Working Together to Prevent Child Abuse
April is National Child Abuse Prevention month. In recognition of this, Dillon wanted to offer some information to equip parents with the knowledge of when and how to report suspected child abuse, so we can all work together towards the goal of all children living in healthy, loving families.
Who should report child abuse or neglect?
Requirements for reporting vary by state. In Oklahoma ALL citizens are mandated reporters, meaning it is a crime to not report suspected abuse. In other states, only certain professionals are mandated reporters, so it’s important to familiarize yourself with the laws where you live. Regardless of if you are a mandatory reporter or not, if you see something suspicious, speak up. You can be the voice for a child who is not in a position to help themselves.
What are common signs of abuse or neglect?

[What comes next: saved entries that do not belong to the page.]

(** What the awaited thing at the run's point did: it worked, the turn ended
    with a reason, the turn was refused for a shutdown, it raised (a transient
    error is a full pool or an unavailable permission service), or the run was
    cancelled. *)
Inductive exec_event :=
  | Works
  | CorruptRow (e : string)
  | TurnEnds (reason : option string)
  | TurnRefused (conversation_deleted : bool)
  | Raises (e : string) (transient : bool)
  | Cancelled.

(** [_link_conversation]; [None] is [RunClaimLost]. *)
Definition link_conversation (run_id new_conversation : string) (conversation : option string) (d : DB) :
    option (DB * string) :=
  if negb (still_running run_id d) then None
  else
    let '(d, c) := match conversation with
                   | Some c => (d, c)
                   | None => (d <| db_conversations := {[new_conversation]} ∪ db_conversations d |>, new_conversation)
                   end in
    let '(d, linked) := set_run_conversation run_id c d in
    if linked then Some (d, c) else None.

(** The handlers of the [try]: an exception and a cancel. *)
Definition on_raise (x : Exec) (e : string) (transient : bool) : exec_point :=
  Failing e (negb (ex_manual x) && negb (negb (ex_turn x) && transient)).
Definition on_cancel : exec_point := Finishing (Some INTERRUPTED_RUN_ERROR) None false.

(** One unit of a run. *)
Definition exec_step (now : Z) (new_conversation : string) (ev : exec_event) (x : Exec) (d : DB) : DB * Exec :=
  match ex_at x, ev with
  | Ended, _ => (d, x)
  | Finishing e st consumed, Works =>
      let release := bool_decide (ex_slot x ≠ None) && negb consumed in
      (default d (finish_run (ex_run x) (ex_conversation x) e st release now d), x <| ex_at := Ended |>)
  | Finishing _ _ _, _ => (d, x <| ex_at := Ended |>)
  | Failing e consume, Works =>
      match record_schedule_error (ex_schedule x) e consume now d with
      | inr (d, consumed) => (d, x <| ex_at := Finishing (Some e) None consumed |>)
      | inl _ => (d, x <| ex_at := Finishing (Some e) None false |>)
      end
  | Failing e _, _ => (d, x <| ex_at := Finishing (Some e) None false |>)
  | _, Cancelled => (d, x <| ex_at := on_cancel |>)
  | Reading, CorruptRow e =>
      (match db_schedules d !! ex_schedule x with
       | Some s => d <| db_schedules := <[ex_schedule x := s <| enabled := false |>]> (db_schedules d) |>
       | None => d
       end, x <| ex_at := on_raise x e false |>)
  | _, Raises e transient => (d, x <| ex_at := on_raise x e transient |>)
  | Reading, _ => (d, x <| ex_at := Linking |>)
  | Linking, _ =>
      match link_conversation (ex_run x) new_conversation (ex_conversation x) d with
      | None => (d, x <| ex_at := Finishing (Some LAPSED_RUN_ERROR) None false |>)
      | Some (d, c) => (d, x <| ex_conversation := Some c |> <| ex_at := InTurn |> <| ex_turn := true |>)
      end
  | InTurn, TurnRefused deleted =>
      ((if deleted : bool then from_option (λ c, delete_conversation c d) d (ex_conversation x) else d),
       x <| ex_conversation := if deleted then None else ex_conversation x |>
         <| ex_at := Finishing (Some SHUTDOWN_RUN_ERROR) None false |>)
  | InTurn, TurnEnds reason => (d, x <| ex_at := Recording reason |>)
  | InTurn, _ => (d, x <| ex_at := Recording None |>)
  | Recording reason, _ =>
      match record_turn_outcome (ex_schedule x) reason (ex_manual x) (default "" (ex_conversation x)) now d with
      | inr (d, st, e) => (d, x <| ex_at := Finishing e st (negb (ex_manual x)) |>)
      | inl e => (d, x <| ex_at := on_raise x (exn_str e) false |>)
      end
  end.

(** ** The replicas together *)

Record Sys := {
  sys_db : DB;
  sys_execs : list Exec;
  sys_given : list string;     (* the runs that decided to give their slot back, were reaped at boot, or
                                  lost their conversation *)
}.

Definition gives_back (x : Exec) : bool := match ex_at x with Finishing _ _ false => true | _ => false end.

(** The runs of a conversation, by their rows and by their processes. *)
Definition conversation_runs (c : string) (s : Sys) : list string :=
  map fst (base.filter (λ kv, run_conversation kv.2 = Some c) (map_to_list (db_runs (sys_db s)))) ++
  map ex_run (base.filter (λ x, ex_conversation x = Some c) (sys_execs s)).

Injuries: Injuries are common for all children, so it’s important to differentiate between typical childhood injuries and injuries that may be indicative of abuse. As a general rule, infants who have not yet started crawling rarely bruise on their own due to increased fat stores and limited mobility. A child who has bruising in various stages of healing, as well as a bruise or injury that are patterned can also be cause for concern. Also, take note of injuries if they don’t match a child’s story or a child is hesitant to share about them.

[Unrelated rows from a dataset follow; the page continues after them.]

(* ===== verification/CommandRules.v ===== *)
(** * Remembered command approvals ([src/cowork/coding/command_approvals.py]).

    When the user approves a command for the whole task, what is remembered is
    the fingerprint of a prefix of that command, proposed by the engine.
    [command_rule] decides which requests have such a rule at all: a literal
    command run by a known shell.  The words of a command are found by
    [shlex.split] of the standard library, modelled here as the state machine of
    [shlex.read_token] in POSIX mode with [whitespace_split]; a Python string is
    its UTF-8 encoding.

    The theorems say what a rule guarantees about the command it was made from,
    and which commands a remembered approval can authorize. *)
From stdpp Require Import base list strings option.
From Stdlib Require Import ZArith Lia.
From S2P Require Import Prelude JsonText JsonAscii.

(** [len(s)]: code points, so bytes that are not continuation bytes. *)
Fixpoint py_len (s : string) : nat :=
  match s with
  | EmptyString => 0
  | String.String c s' => (if Nat.leb 128 (ord c) && Nat.leb (ord c) 191 then 0 else 1) + py_len s'
  end.

(** ** [shlex.split] *)

Definition lex_space (c : Ascii.ascii) : bool := bool_decide (ord c ∈ [32; 9; 13; 10]).
Definition lex_quote (c : Ascii.ascii) : bool := bool_decide (ord c ∈ [39; 34]).

(** [state]: between words, in a word, in a quotation, after a backslash (in a
    word, or in a quotation). *)
Inductive lex_state :=
  | LSpace
  | LWord
  | LQuote (q : Ascii.ascii)
  | LEscape (back : option Ascii.ascii).

Definition snoc (s : string) (c : Ascii.ascii) : string := String.append s (String.String c "").

Definition after_escape (back : option Ascii.ascii) : lex_state :=
  match back with Some q => LQuote q | None => LWord end.

(** In a quotation a backslash only hides the quote and itself. *)
Definition escaped (back : option Ascii.ascii) (token : string) (c : Ascii.ascii) : string :=
  match back with
  | Some q => if Ascii.eqb c cBackslash || Ascii.eqb c q then snoc token c else snoc (snoc token cBackslash) c
  | None => snoc token c
  end.

Fixpoint shlex_from (st : lex_state) (token : string) (quoted : bool) (s : string) : exn + list string :=
  match s with
  | EmptyString =>
      match st with
      | LQuote _ => inl (ValueError "No closing quotation")
      | LEscape _ => inl (ValueError "No escaped character")
      | _ => inr (if truthy token || quoted then [token] else [])
      end
  | String.String c s' =>
      match st with
      | LSpace =>
          if lex_space c then shlex_from LSpace token quoted s'
          else if Ascii.eqb c cBackslash then shlex_from (LEscape None) token quoted s'
          else if lex_quote c then shlex_from (LQuote c) token true s'
          else shlex_from LWord (snoc token c) quoted s'
      | LWord =>
          if lex_space c then
            if truthy token || quoted then
              match shlex_from LSpace "" false s' with
              | inr words => inr (token :: words)
              | inl e => inl e
              end
            else shlex_from LSpace token quoted s'
          else if lex_quote c then shlex_from (LQuote c) token true s'
          else if Ascii.eqb c cBackslash then shlex_from (LEscape None) token quoted s'
          else shlex_from LWord (snoc token c) quoted s'
      | LQuote q =>
          if Ascii.eqb c q then shlex_from LWord token quoted s'
          else if Ascii.eqb c cBackslash && Nat.eqb (ord q) 34 then shlex_from (LEscape (Some q)) token quoted s'
          else shlex_from (LQuote q) (snoc token c) quoted s'
      | LEscape back => shlex_from (after_escape back) (escaped back token c) quoted s'
      end
  end.
(* ===== verification/SessionStore.v ===== *)
(** * The store of coding sessions ([src/cowork/coding/store.py]).

    [CodingStore] keeps a session's metadata in one JSON file, replaced as a
    whole, and its events in an append-only file of JSON lines that is compacted
    when it grows; caches of the newest events, the last number, the number of
    lines and the ids of redelivered events spare it from reading that file.
    Every method holds one lock, so an operation is a function on the store;
    what a crash leaves on disk is modelled at the grain of its file-system
    calls, an append possibly cut anywhere.

    How pydantic writes and reads an event is a parameter ([EventCodec]). *)
From stdpp Require Import base list gmap strings option relations.
From Stdlib Require Import ZArith Lia.
From S2P Require Import Prelude JsonText CommandRules Approvals AgentQuestions ControlTasks.

Definition MAX_EVENTS : Z := 6000.
Definition MAX_EVENT_FILE_BYTES : Z := 32 * 1024 * 1024.
Definition MAX_RECENT_EVENTS : nat := 512.

(** ** Data *)

(** [CodingEvent]; the fields the store does not read are in the order of the
    class. *)
Record CodingEvent := {
  ev_seq : Z;
  ev_timestamp : Z;
  ev_type : string;
  ev_title : string;
  ev_text : string;
  ev_phase : option string;
  ev_item_id : option string;
  ev_turn_id : option string;
  ev_source_event_id : option string;
  ev_data : list (string * json);
}.

#[export] Instance fields_CodingEvent : Fields CodingEvent := λ e, {|
  ev_seq := ev_seq e; ev_timestamp := ev_timestamp e; ev_type := ev_type e; ev_title := ev_title e;
  ev_text := ev_text e; ev_phase := ev_phase e; ev_item_id := ev_item_id e; ev_turn_id := ev_turn_id e;
  ev_source_event_id := ev_source_event_id e; ev_data := ev_data e |}.

(** [item.source_event_id], where it is true. *)
Definition source_of (e : CodingEvent) : option string :=
  match ev_source_event_id e with Some s => if truthy s then Some s else None | None => None end.

(** [CodingSession]: the fields the store and its clients change; [ss_rest] is
    everything else. *)
Record Session := {
  ss_id : string;
  ss_title : string;
  ss_status : SessionStatus;
  ss_active_turn_id : option string;
  ss_pending_approval : option PendingApproval;
  ss_pending_question : option PendingQuestion;
  ss_pinned : bool;
  ss_archived : bool;
  ss_fix_failing_checks : bool;                  (* delivery_policy *)
  ss_max_fix_attempts : Z;
  ss_fix_attempts : list (string * Z);           (* delivery_automation *)
  ss_event_count : Z;
  ss_updated_at : Z;
  ss_rest : list (string * json);
}.
Lemma events_after_run id a s :
  events_after id a s =
  if match recent_of id s with first :: _ => (ev_seq first - 1 <=? a)%Z | [] => false end
  then (s, inr (later a (recent_of id s)))
  else match file_events id s with (s', inl e) => (s', inl e) | (s', inr r) => (s', inr (later a r)) end.
Proof. unfold events_after, mbind at 1, eff_bind at 1. cbn [gets]. by case_match. Qed.

Lemma events_after_keys s id ks a :
  log_ok s id ks → dir_ok id = true →
  ∃ r, events_after id a s = (s, inr r) ∧ keys_of r = base.filter (λ k : ekey, (a < k.1)%Z) ks ∧ Forall storable r.
Proof.
  intros H Hd. destruct (file_events_keys s id ks H Hd) as (r & Hr & Hk & Hs).
  rewrite events_after_run, Hr. destruct H as [_ Hi _ _ _ _ Hsuf Hst]. destruct (recent_of id s) as [|x rest] eqn:E.
  { exists (later a r). rewrite keys_later, Hk. split; [done|]. split; [done|]. by apply storable_later. }
  destruct (Z.leb_spec (ev_seq x - 1) a) as [Hx|Hx].
  - exists (later a (x :: rest)). split; [done|]. rewrite keys_later. split; [|by apply storable_later].
    by apply (suffix_later ks (keys_of rest) (key x)).
  - exists (later a r). rewrite keys_later, Hk. split; [done|]. split; [done|]. by apply storable_later.
Qed.

(** [events_after(session_id)] is everything. *)
Lemma all_events_keys s id ks :
  log_ok s id ks → dir_ok id = true →
  ∃ r, events_after id 0 s = (s, inr r) ∧ keys_of r = ks ∧ Forall storable r.
Proof.
  intros H Hd. destruct (events_after_keys s id ks 0 H Hd) as (r & Hr & Hk & Hs). exists r.
  rewrite Hk, filter_every; [done|]. apply (lo_sorted _ _ _ H).
Qed.

(** ** Writing *)

Definition others_ok (id : string) (s s' : CodingStore) : Prop :=
  ∀ id' ks, id' ≠ id → log_ok s id' ks → log_ok s' id' ks.

#[local] Instance others_ok_pre id : PreOrder (others_ok id).
Proof. split; [by intros s id' ks|]. intros s1 s2 s3 H1 H2 id' ks Hne H. by apply H2, H1. Qed.

Definition put_line (id : string) (e : CodingEvent) (retained : Z) (s : CodingStore) : CodingStore :=
  remember id id e retained (write_text id (String.append (print_event e) newline) s).

Lemma write_line_run id e retained s :
  dir_ok id = true → write_line id id e retained s = (put_line id e retained s, inr ()).
Proof. intros Hd. unfold write_line, mbind, eff_bind. by rewrite check_dir_ok. Qed.

Lemma recent_put id id' e retained s :
  recent_of id' (put_line id e retained s) `suffix_of` recent_of id' s ++ (if bool_decide (id = id') then [e] else []).
Proof.
  unfold recent_of, put_line, remember. cbn.
  etrans; [apply recent_suffix, push_recent_suffix|]. rewrite list.filter_app, map_app.
  case_bool_decide as E.
  - by rewrite list.filter_cons_True.
  - by rewrite list.filter_cons_False.
Qed.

Behaviors: Children who are abused at home may appear uncomfortable around their parents or other adults. A child who has recently been introduced to an unsafe caregiver, such as a stepparent or stepsibling may have a drastic change in behavior by becoming overly compliant or defiant. A child who is suffering from neglect or abuse may also have adult-like capabilities or knowledge about certain subjects, such as caring for younger siblings, taking care of a home, or things that are sexual in nature.
Physical appearance: Children who are being abused or neglected may have poor weight gain or growth, and they also may wear clothing that doesn’t match the weather (e.g. long sleeves on a summer day).

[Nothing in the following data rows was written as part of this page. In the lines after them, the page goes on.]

(* ===== verification/TenantScope.v ===== *)
(** * Tenancy: which rows and folders a request may use
    ([src/cowork/db/scoped.py], [src/cowork/db/personal_resources.py]).

    A [TenantScope] comes from the principal of a request or from a stored row.
    It says which tables and stores are keyed by an organization (or a person's
    partition), and where the keyed stores live.  A path is the list of its
    names below the root of the file system. *)
From stdpp Require Import base list gmap strings option.
From Stdlib Require Import ZArith Lia.
From S2P Require Import Prelude JsonText Uuid Identity.

(** ** Personal resources *)

Definition PERSONAL_RESOURCE_REQUIRES (r : PersonalResource) : list PersonalResource :=
  match r with
  | PROJECTS => [CONVERSATIONS]
  | CONVERSATIONS => [FILES; PINS; SCHEDULES]
  | _ => []
  end.

(** [check_personal_resource_dependencies]: the first resource with a missing
    one, in some order. *)
Definition missing_dependencies (resources : list PersonalResource) : list PersonalResource :=
  base.filter (λ r, ¬ Forall (λ q, q ∈ resources) (PERSONAL_RESOURCE_REQUIRES r)) resources.
Definition check_personal_resource_dependencies (resources : list PersonalResource) : exn + () :=
  match missing_dependencies resources with [] => inr () | _ => inl (ValueError "COWORK_PERSONAL_RESOURCES") end.

(** [MODEL_RESOURCE], by table; [None] where the table is not listed. *)
Definition MODEL_RESOURCE (table : string) : option PersonalResource :=
  if bool_decide (table ∈ ["conversations"; "messages"; "channel_installations"; "channel_bindings"; "channel_events"])
  then Some CONVERSATIONS
  else if bool_decide (table ∈ ["projects"; "artifact_identities"; "artifact_owner_choices"; "shared_resource_attributions";
      "shared_resource_mutations"]) then Some PROJECTS
  else if bool_decide (table = "files") then Some FILES
  else if bool_decide (table = "custom_connectors") then Some CONNECTIONS
  else if bool_decide (table ∈ ["skill_access"; "skill_user_setting"]) then Some SKILLS
  else if bool_decide (table = "schedules") then Some SCHEDULES
  else if bool_decide (table = "pins") then Some PINS
  else if bool_decide (table = "settings") then Some SETTINGS
  else None.

(** [STORE_RESOURCE]; the sandbox store maps to none, as an unknown one. *)
Definition STORE_RESOURCE (store : string) : option PersonalResource :=
  if bool_decide (store ∈ ["projects"; "publish"]) then Some PROJECTS
  else if bool_decide (store = "files") then Some FILES
  else if bool_decide (store ∈ ["skills"; "code-skills"]) then Some SKILLS
  else if bool_decide (store = "data-vault") then Some CONNECTIONS
  else if bool_decide (store = "memory") then Some MEMORY
  else None.

(** ** Scopes *)

Record TenantScope := {
  sc_org_mode : bool;
  sc_org_id : option string;
  sc_user_id : option string;
  sc_personal : bool;
  sc_personal_resources : list PersonalResource;
}.

#[export] Instance TenantScope_eq_dec : EqDecision TenantScope.
Proof. solve_decision. Defined.

Definition LOCAL_SCOPE : TenantScope := {|
  sc_org_mode := false; sc_org_id := None; sc_user_id := None; sc_personal := false; sc_personal_resources := [] |}.

Definition partitioned (scope : TenantScope) : bool := sc_org_mode scope || sc_personal scope.
Definition partitioned_for (scope : TenantScope) (resource : PersonalResource) : bool :=
  sc_org_mode scope || (sc_personal scope && bool_decide (resource ∈ sc_personal_resources scope)).
Definition for_resource (scope : TenantScope) (resource : PersonalResource) : TenantScope :=
  if partitioned_for scope resource then scope else LOCAL_SCOPE.

Definition partitions_store (scope : TenantScope) (store : string) : bool :=
  match STORE_RESOURCE store with None => partitioned scope | Some r => partitioned_for scope r end.
Definition partitions_model (scope : TenantScope) (table : string) : bool :=
  match MODEL_RESOURCE table with None => partitioned scope | Some r => partitioned_for scope r end.

Section Scopes.
Context (settings : AppSettings).

Definition tenant_scope_required : bool := tenancy_org settings || trust_identity_headers settings.

(** [scope_for_identity]. *)
Definition scope_for_identity (org_id user_id : option string) : TenantScope :=
  if tenancy_org settings then {|
    sc_org_mode := true; sc_org_id := org_id; sc_user_id := user_id; sc_personal := false; sc_personal_resources := [] |}
  else if trust_identity_headers settings && truthy_opt org_id then {|
    sc_org_mode := false; sc_org_id := org_id; sc_user_id := user_id; sc_personal := true;
    sc_personal_resources := personal_resources settings |}
  else LOCAL_SCOPE.

(** [scope_from_principal]. *)
Definition scope_from_principal (principal : option Principal) : TenantScope :=
  match principal with
  | Some p => scope_for_identity (Some (p_org_id p)) (Some (p_user_id p))
  | None =>
      if tenancy_org settings then {|
        sc_org_mode := true; sc_org_id := None; sc_user_id := None; sc_personal := false; sc_personal_resources := [] |}
      else LOCAL_SCOPE
  end.

(** [scope_for_org]. *)
Definition scope_for_org (org_id : option string) : TenantScope :=
  match org_id with None => LOCAL_SCOPE | Some _ => scope_for_identity org_id None end.

(** [scope_for_background_context]. *)
Definition scope_for_background_context : exn + TenantScope :=
  if tenancy_org settings then inl (MissingTenantScopeError "background conversation") else inr LOCAL_SCOPE.

(** [service_principal_for]. *)
Definition service_principal_for (org_id user_id : option string) : exn + option Principal :=
  let personal_schedules := trust_identity_headers settings && bool_decide (SCHEDULES ∈ personal_resources settings) in
  if negb (tenancy_org settings) && negb personal_schedules then inr None
  else
    match org_id, user_id with
    | Some org_id, Some user_id =>
        if truthy org_id && truthy user_id
        then inr (Some {| p_user_id := user_id; p_org_id := org_id; p_email := ""; p_roles := ∅ |})
        else inl (MissingTenantScopeError "service principal")
    | _, _ => inl (MissingTenantScopeError "service principal")
    end.

(** ** Folders *)

Definition path : Type := list string.

(** [os.path.basename]: what follows the last slash. *)
Definition basename (s : string) : string := default "" (list.last (split_char (chr 47) s)).

(** [storage_segment]. *)
Definition storage_segment (what value : string) : exn + string :=
  let segment := basename value in
  if negb (String.eqb segment value) || bool_decide (segment ∈ [""; "."; ".."]) || str_contains (String.String cBackslash "") segment
  then inl (ValueError what) else inr segment.

(** [scoped_storage_root]. *)
Definition scoped_storage_root (base : path) (scope : option TenantScope) (store : string) : exn + path :=
  match scope with
  | None => if tenant_scope_required then inl (MissingTenantScopeError store) else inr base
  | Some scope =>
      if negb (partitions_store scope store) then inr base
      else
        match sc_org_id scope with
        | Some org_id =>
            if truthy org_id then
              match storage_segment "partition" org_id with
              | inl e => inl e
              | inr partition =>
                  match storage_segment "store" store with
                  | inl e => inl e
                  | inr store => inr (shared_root settings ++ [partition; store])
                  end
              end
            else inl (MissingTenantScopeError "organization")
        | None => inl (MissingTenantScopeError "organization")
        end
  end.

Definition USER_STORE_TIER_SEGMENT : string := "users".
Definition user_store_tiers_segments (partition store : string) : path := [partition; store; USER_STORE_TIER_SEGMENT].
Definition user_store_segments (partition user_id store : string) : path :=
  user_store_tiers_segments partition store ++ [user_id].

(** [scoped_user_storage_root]. *)
Definition scoped_user_storage_root (base : path) (scope : option TenantScope) (store : string) : exn + path :=
  match scope with
  | None => if tenant_scope_required then inl (MissingTenantScopeError store) else inr base
  | Some scope =>
      if negb (partitions_store scope store) then inr base
      else
        match sc_user_id scope with
        | Some user_id =>
            if truthy user_id then
              match storage_segment "user" user_id with
              | inl e => inl e
              | inr user_id =>
                  match scoped_storage_root base (Some scope) store with
                  | inl e => inl e
                  | inr _ =>
                      match storage_segment "partition" (default "" (sc_org_id scope)) with
                      | inl e => inl e
                      | inr partition => inr (shared_root settings ++ user_store_segments partition user_id store)
                      end
                  end
              end
            else inl (MissingTenantScopeError "user")
        | None => inl (MissingTenantScopeError "user")
        end
  end.

End Scopes.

None of these signs are conclusive that abuse is occurring in the home, as they could be caused by a number of reasons. They simply mean that the child’s situation should be examined further.
What happens if I call to report child abuse or neglect? In Oklahoma, the Child Abuse and Neglect Hotline is 1-800-522-3511. Make sure you know your states Child Abuse and Neglect Hotline number. When you call, you will be asked a series of questions, such as the following. If you can’t answer all of the questions, that’s completely fine. Just make sure you have answers to the ones you can.
Has this ever happened before/how long has it been happening?
What has the child told you about the incident/injury/etc.?
Who lives in the home with the child, and what is their relationship with the child?
What is the family’s address and phone number?
What is your relationship to the child?
How does the child act around the caregivers/parents?
Does the child take medications or have any special needs?
Do you suspect drug or alcohol abuse in the home?
Do you suspect domestic violence between caregivers in the home?
Does the parent have any diagnoses that would impair their ability to care for the child?
What does the child’s home look like?
What is your contact information? The identity of the reporter is protected by law. This will never be shared with the family. The investigator assigned to the case may have additional questions about the situation and need to get in touch with you.
What happens after I report abuse or neglect?
The report will either be screened out or screened in as an investigation. If your report is screened out, it means there is not enough proof of abuse occurring for an investigator to legally enter the home. The report will be stored in the statewide database, and if future incidents occur, can be incredibly helpful to offer a history for the family.
If the report becomes an investigation, an investigator will visit the home to interview family members, walk through the home, examine any injures and ensure proper medical care is provided, and speak with references, including friends, family, and professionals. After all of this is done, a safety decision will be made on behalf of the child.